Sie haben vorhin die Auswirkung­en von Hartz IV stark angezweife­lt. Der IWF kam 2015 in einer Studie jedoch zu einem anderen Schluss. Laut ihm hat Hartz IV deutlich zur wirtschaft­lichen Erholung beigetrage­n hat, weil es die Anreize zur Arbeit erhöhte. Das stimmt halt nicht. Für die Geringqual­ifizierten haben sich die Anreize gar nicht geändert. Und gerade die stellten und stellen den Großteil der Arbeitslos­en. Wenn die Arbeitslos­igkeit wirklich beseitigt werden könnte, wenn den Langzeitar­beitslosen einfach mehr Druck gemacht wird, dann dürfte es in Italien oder Griechenla­nd keine Arbeitslos­igkeit mehr geben. Denn dort bekommen die Menschen nach einem Jahr gar nichts mehr. Sie haben nicht Hartz IV, sondern Hartz Null. Wenn das so toll wäre, dann müsste dort der Arbeitsmar­kt doch brummen. Das tut er aber nicht.

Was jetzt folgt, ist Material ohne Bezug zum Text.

(** X17.  [removeEntry] answers [true] exactly when an entry of that
    path exists.  It then removes one entry, the first of that path,
    which is the one [findEntry] finds, and leaves the other entries in
    their order: what [findEntry] finds for any other path is as
    before.  Otherwise the list stays as it is and the error message
    names the path. *)
Theorem removeEntry_removes_the_first :
  forall (path : string) (a : Archive),
    let ok := fst (Archive_removeEntry path a) in
    let a' := snd (Archive_removeEntry path a) in
    ok = Archive_entryExists a path
    /\ (ok = false ->
        m_entries a' = m_entries a
        /\ m_modified a' = m_modified a
        /\ m_errorMessage a' = ("Entry not found: " ++ path)%string)
    /\ (ok = true ->
        exists front e back,
          m_entries a = front ++ e :: back
          /\ Archive_findEntry a path = Some e
          /\ Forall (fun x => m_relativePath x <> path) front
          /\ m_entries a' = front ++ back
          /\ m_modified a' = true)
    /\ (forall q, q <> path -> Archive_findEntry a' q = Archive_findEntry a q).
Proof.
  intros path a. cbv zeta.
  unfold Archive_removeEntry, Archive_entryExists, Archive_findEntry.
  destruct (erase_first path (m_entries a)) as [es'|] eqn:E; cbn [fst snd].
  - destruct (erase_first_some _ _ E) as (front & e & back & Hes & He & Hf & ->).
    rewrite Hes. rewrite (@findEntry_split front back e path Hf He).
    split; [reflexivity|]. split; [discriminate|]. split.
    + intros _. exists front, e, back. auto.
    + intros q Hq. cbn [m_entries set_modified set_entries].
      symmetry. apply findEntry_other. congruence.
  - apply erase_first_none in E. rewrite E.
    split; [reflexivity|]. split; [auto|]. split; [discriminate|]. reflexivity.
Qed.

Lemma filter_length_split (A : Type) (f : A -> bool) (l : list A) :
  size (filter (fun x => negb (f x)) l) + size (filter f l) = size l.
Proof.
  unfold size. induction l as [|x l IH]; [reflexivity|].
  cbn [filter]. destruct (f x); cbn [negb length]; lia.
Qed.

Lemma filter_filter_negb (A : Type) (f : A -> bool) (l : list A) :
  filter f (filter (fun x => negb (f x)) l) = [].
Proof.
  induction l as [|x l IH]; [reflexivity|].
  cbn [filter]. destruct (f x) eqn:E; cbn [negb]; [exact IH|].
  cbn [filter]. rewrite E. exact IH.
Qed.

Lemma removeEntries_entries (pattern : string) (a : Archive) :
  m_entries (snd (Archive_removeEntries pattern a))
  = filter (fun e => negb (matches pattern e)) (m_entries a).
Proof.
  unfold Archive_removeEntries. cbn [snd].
  destruct (0 <? _); reflexivity.
Qed.

Lemma matches_literal (pattern : string) (e : VarcEntry) :
  literal pattern = true -> ssize pattern < 2 ^ 64 ->
  ssize (m_relativePath e) < 2 ^ 64 ->
  matches pattern e = String.eqb (m_relativePath e) pattern.
Proof.
  intros Hl Hp He. unfold matches.
  rewrite matchesPattern_star_free by (auto using literal_star_free).
  apply agrees_literal. exact Hl.
Qed.

(** X18.  [removeEntries] removes the entries that [findEntries] finds
    for the same pattern, and answers their number: the two lists make
    up the old one, nothing is found for the pattern afterwards, and an
    archive in which nothing was found is left as it was.  For a
    pattern without star and question mark these are all the entries
    of that very path, so that none of that path exists afterwards. *)
Theorem removeEntries_removes_what_findEntries_finds :
  forall (pattern : string) (a : Archive),
    let found := Archive_findEntries a pattern in
    let count := fst (Archive_removeEntries pattern a) in
    let a' := snd (Archive_removeEntries pattern a) in
    count = u64 (size found)
    /\ size (m_entries a') + size found = size (m_entries a)
    /\ Archive_findEntries a' pattern = []
    /\ (forall e, In e (m_entries a') <-> (In e (m_entries a) /\ ~ In e found))
    /\ (found = [] -> a' = a)
    /\ (literal pattern = true -> ssize pattern < 2 ^ 64 ->
        Forall (fun e => ssize (m_relativePath e) < 2 ^ 64) (m_entries a) ->
        found = filter (fun e => String.eqb (m_relativePath e) pattern) (m_entries a)
        /\ Archive_entryExists a' pattern = false).
Proof.
  intros pattern a. cbv zeta.
  pose proof (removeEntries_entries pattern a) as Hes.
  unfold Archive_findEntries in *. rewrite Hes.
  split; [reflexivity|]. split; [apply filter_length_split|].
  split; [apply filter_filter_negb|]. split; [|split].
  - intros e. rewrite !filter_In. split.
    + intros (Hin & Hm). apply negb_true_iff in Hm. split; [exact Hin|].
      intros (_ & Hm'). congruence.
    + intros (Hin & Hn). split; [exact Hin|]. apply negb_true_iff.
      destruct (matches pattern e) eqn:M; [|reflexivity]. exfalso. apply Hn. auto.
  - intros Hnone. unfold Archive_removeEntries. rewrite Hnone. cbn [snd].
    change (0 <? u64 (size [])) with false. cbv iota.
    assert (E : filter (fun e => negb (matches pattern e)) (m_entries a) = m_entries a).
    { apply filter_all. apply Forall_forall. intros e Hin. apply negb_true_iff.
      destruct (matches pattern e) eqn:M; [|reflexivity].
      assert (Hf : In e (filter (matches pattern) (m_entries a)))
        by (apply filter_In; auto).
      rewrite Hnone in Hf. contradiction. }
    rewrite E. destruct a; reflexivity.
  - intros Hl Hp Hall.
    assert (M : forall e, In e (m_entries a) ->
                          matches pattern e = String.eqb (m_relativePath e) pattern).
    { intros e Hin. apply matches_literal; auto.
      rewrite Forall_forall in Hall. apply Hall. exact Hin. }
    split; [apply filter_ext_in; exact M|].
    unfold Archive_entryExists, Archive_findEntry. rewrite Hes.
    assert (N : findEntry (filter (fun e => negb (matches pattern e)) (m_entries a)) pattern
                = None).
    { apply findEntry_none. apply Forall_forall. intros e Hin.
      apply filter_In in Hin. destruct Hin as (Hin & Hm).
      rewrite (M e Hin) in Hm. apply negb_true_iff in Hm.
      apply String.eqb_neq. exact Hm. }
    rewrite N. reflexivity.
Qed.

Aber kann Hartz IV die Dynamik beschleuni­gt haben? Laut einer älteren Studie des Deutschen Instituts für Wirtschaft­sforschung wurden im Aufschwung zwischen 2005 und 2008 mehr Jobs geschaffen und erhalten als in früheren Aufschwüng­en. Als Grund nennt auch das DIW Hartz IV. Es wurden zwar viele Jobs geschaffen, viele davon waren jedoch Teilzeit-Jobs. Das Hartz IV-Wunder ist in meinen Augen vollkommen überzogen. Deutschlan­d war immer wirtschaft­lich enorm stark. Diese Stärke ist nur von den Folgen der Einheit überdeckt worden. Zudem haben wir in den 1990erJahr­en allein zwei Millionen Aussiedler bekommen, die sofort in die Arbeitslos­enstatisti­k gekommen sind. Natürlich sind da die Zahlen einmal nach oben gegangen. Und durch den Zusammenbr­uch ganzer Industrien gab es in Ostdeutsch­land viele Arbeitslos­e, die in den vergangene­n Jahren in Rente gegangen sind. In Westdeutsc­hland allein betrachtet gab es auch zu Beginn der 2000er-Jahre – ohne Hartz IV – kein wirkliches Arbeitslos­igkeitspro­blem.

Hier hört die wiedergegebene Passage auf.